• [TASK PROMPT]: Transcribe each entry so that nothing differs from the original.

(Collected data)
(** The receive loop on the datagrams of [evs] followed by [rest]. *)
Lemma sub_run_ok cap P rest : ∀ evs clocks ids s n,
  Z.of_nat cap < 2 ^ 31 → Z.of_nat (length ids) + Z.of_nat (length evs) < kStrategyIds → tick_ok cap P ids (sb_tick s) →
  Forall order_fits evs → Forall (feed_order P) evs → Forall (λ c, is_u64 c.2) clocks →
  length clocks = length evs → NoDup (ids ++ (o_id <$> evs)) →
  sb_expected_id s = n + 1 → 0 ≤ n → 0 ≤ sb_dropped s ≤ kStrategyIds * Z.of_nat (length ids) →
  ∃ s', sub_run (zip (RecvDatagram ∘ datagram <$> evs) clocks ++ rest) s = sub_run rest s' ∧
    tick_ok cap P (ids ++ (o_id <$> evs)) (sb_tick s') ∧
    sb_dropped s' = sb_dropped s + skipped n (o_id <$> evs).
Proof.
  induction evs as [|o evs IH]; intros clocks ids s n Hcap Hlen Htk Hfit Hfeed Hclk Hcl Hids Hexp Hn Hdrop.
  { exists s. rewrite app_nil_r. cbn. split_and!; [done|done|lia]. }
  destruct clocks as [|[recv_ns lat] clocks]; [done|].
  apply Forall_cons in Hfit as [Hf1 Hfit], Hfeed as [Hf2 Hfeed], Hclk as [Hc Hclk]. cbn in Hc.
  cbn [length] in Hlen, Hcl. rewrite fmap_cons, cons_middle, app_assoc in Hids.
  assert (o_id o ∉ ids) as Hnew by (apply NoDup_app in Hids as [[_ [Hd _]]%NoDup_app _]; intros Hin; by apply (Hd _ Hin), list_elem_of_singleton).
  assert (0 < o_id o < kStrategyIds) as Hid by apply Hf2. unfold kStrategyIds in *.
  destruct (sub_step_ok cap P ids o recv_ns lat s) as (s1 & Hs1 & Htk1 & Hexp1 & Hdrop1); try (done || lia).
  destruct (IH clocks (ids ++ [o_id o]) s1 (o_id o)) as (s' & Hs' & Htk' & Hdrop'); try (done || lia).
  - rewrite length_app. cbn. lia.
  - rewrite length_app. cbn [length]. lia.
  - exists s'. cbn [fmap list_fmap zip zip_with app]. rewrite <-app_assoc in Htk'. split_and!; [|done|].
    + cbn [sub_run compose]. rewrite Hs1. cbn. exact Hs'.
    + rewrite Hdrop', Hdrop1, Hexp. cbn [skipped fmap list_fmap]. lia.
Qed.

(** In order, the ids leapt over are those that are missing up to the last one. *)
Lemma skipped_in_order : ∀ evs n, ids_above n evs →
  skipped n (o_id <$> evs) = last_id n evs - n - Z.of_nat (length evs).
Proof.
  induction evs as [|o evs IH]; intros n Habove; [unfold last_id; cbn; lia|]. destruct Habove as [Hgt Habove].
  cbn [fmap list_fmap skipped]. rewrite IH by done. unfold last_id. rewrite last_cons. cbn [length].
  destruct (last evs); cbn; lia.
Qed.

• [TASK ANSWER]:
(** The receive loop on the datagrams of [evs] followed by [rest]. *)
Lemma sub_run_ok cap P rest : ∀ evs clocks ids s n,
  Z.of_nat cap < 2 ^ 31 → Z.of_nat (length ids) + Z.of_nat (length evs) < kStrategyIds → tick_ok cap P ids (sb_tick s) →
  Forall order_fits evs → Forall (feed_order P) evs → Forall (λ c, is_u64 c.2) clocks →
  length clocks = length evs → NoDup (ids ++ (o_id <$> evs)) →
  sb_expected_id s = n + 1 → 0 ≤ n → 0 ≤ sb_dropped s ≤ kStrategyIds * Z.of_nat (length ids) →
  ∃ s', sub_run (zip (RecvDatagram ∘ datagram <$> evs) clocks ++ rest) s = sub_run rest s' ∧
    tick_ok cap P (ids ++ (o_id <$> evs)) (sb_tick s') ∧
    sb_dropped s' = sb_dropped s + skipped n (o_id <$> evs).
Proof.
  induction evs as [|o evs IH]; intros clocks ids s n Hcap Hlen Htk Hfit Hfeed Hclk Hcl Hids Hexp Hn Hdrop.
  { exists s. rewrite app_nil_r. cbn. split_and!; [done|done|lia]. }
  destruct clocks as [|[recv_ns lat] clocks]; [done|].
  apply Forall_cons in Hfit as [Hf1 Hfit], Hfeed as [Hf2 Hfeed], Hclk as [Hc Hclk]. cbn in Hc.
  cbn [length] in Hlen, Hcl. rewrite fmap_cons, cons_middle, app_assoc in Hids.
  assert (o_id o ∉ ids) as Hnew by (apply NoDup_app in Hids as [[_ [Hd _]]%NoDup_app _]; intros Hin; by apply (Hd _ Hin), list_elem_of_singleton).
  assert (0 < o_id o < kStrategyIds) as Hid by apply Hf2. unfold kStrategyIds in *.
  destruct (sub_step_ok cap P ids o recv_ns lat s) as (s1 & Hs1 & Htk1 & Hexp1 & Hdrop1); try (done || lia).
  destruct (IH clocks (ids ++ [o_id o]) s1 (o_id o)) as (s' & Hs' & Htk' & Hdrop'); try (done || lia).
  - rewrite length_app. cbn. lia.
  - rewrite length_app. cbn [length]. lia.
  - exists s'. cbn [fmap list_fmap zip zip_with app]. rewrite <-app_assoc in Htk'. split_and!; [|done|].
    + cbn [sub_run compose]. rewrite Hs1. cbn. exact Hs'.
    + rewrite Hdrop', Hdrop1, Hexp. cbn [skipped fmap list_fmap]. lia.
Qed.

(** In order, the ids leapt over are those that are missing up to the last one. *)
Lemma skipped_in_order : ∀ evs n, ids_above n evs →
  skipped n (o_id <$> evs) = last_id n evs - n - Z.of_nat (length evs).
Proof.
  induction evs as [|o evs IH]; intros n Habove; [unfold last_id; cbn; lia|]. destruct Habove as [Hgt Habove].
  cbn [fmap list_fmap skipped]. rewrite IH by done. unfold last_id. rewrite last_cons. cbn [length].
  destruct (last evs); cbn; lia.
Qed.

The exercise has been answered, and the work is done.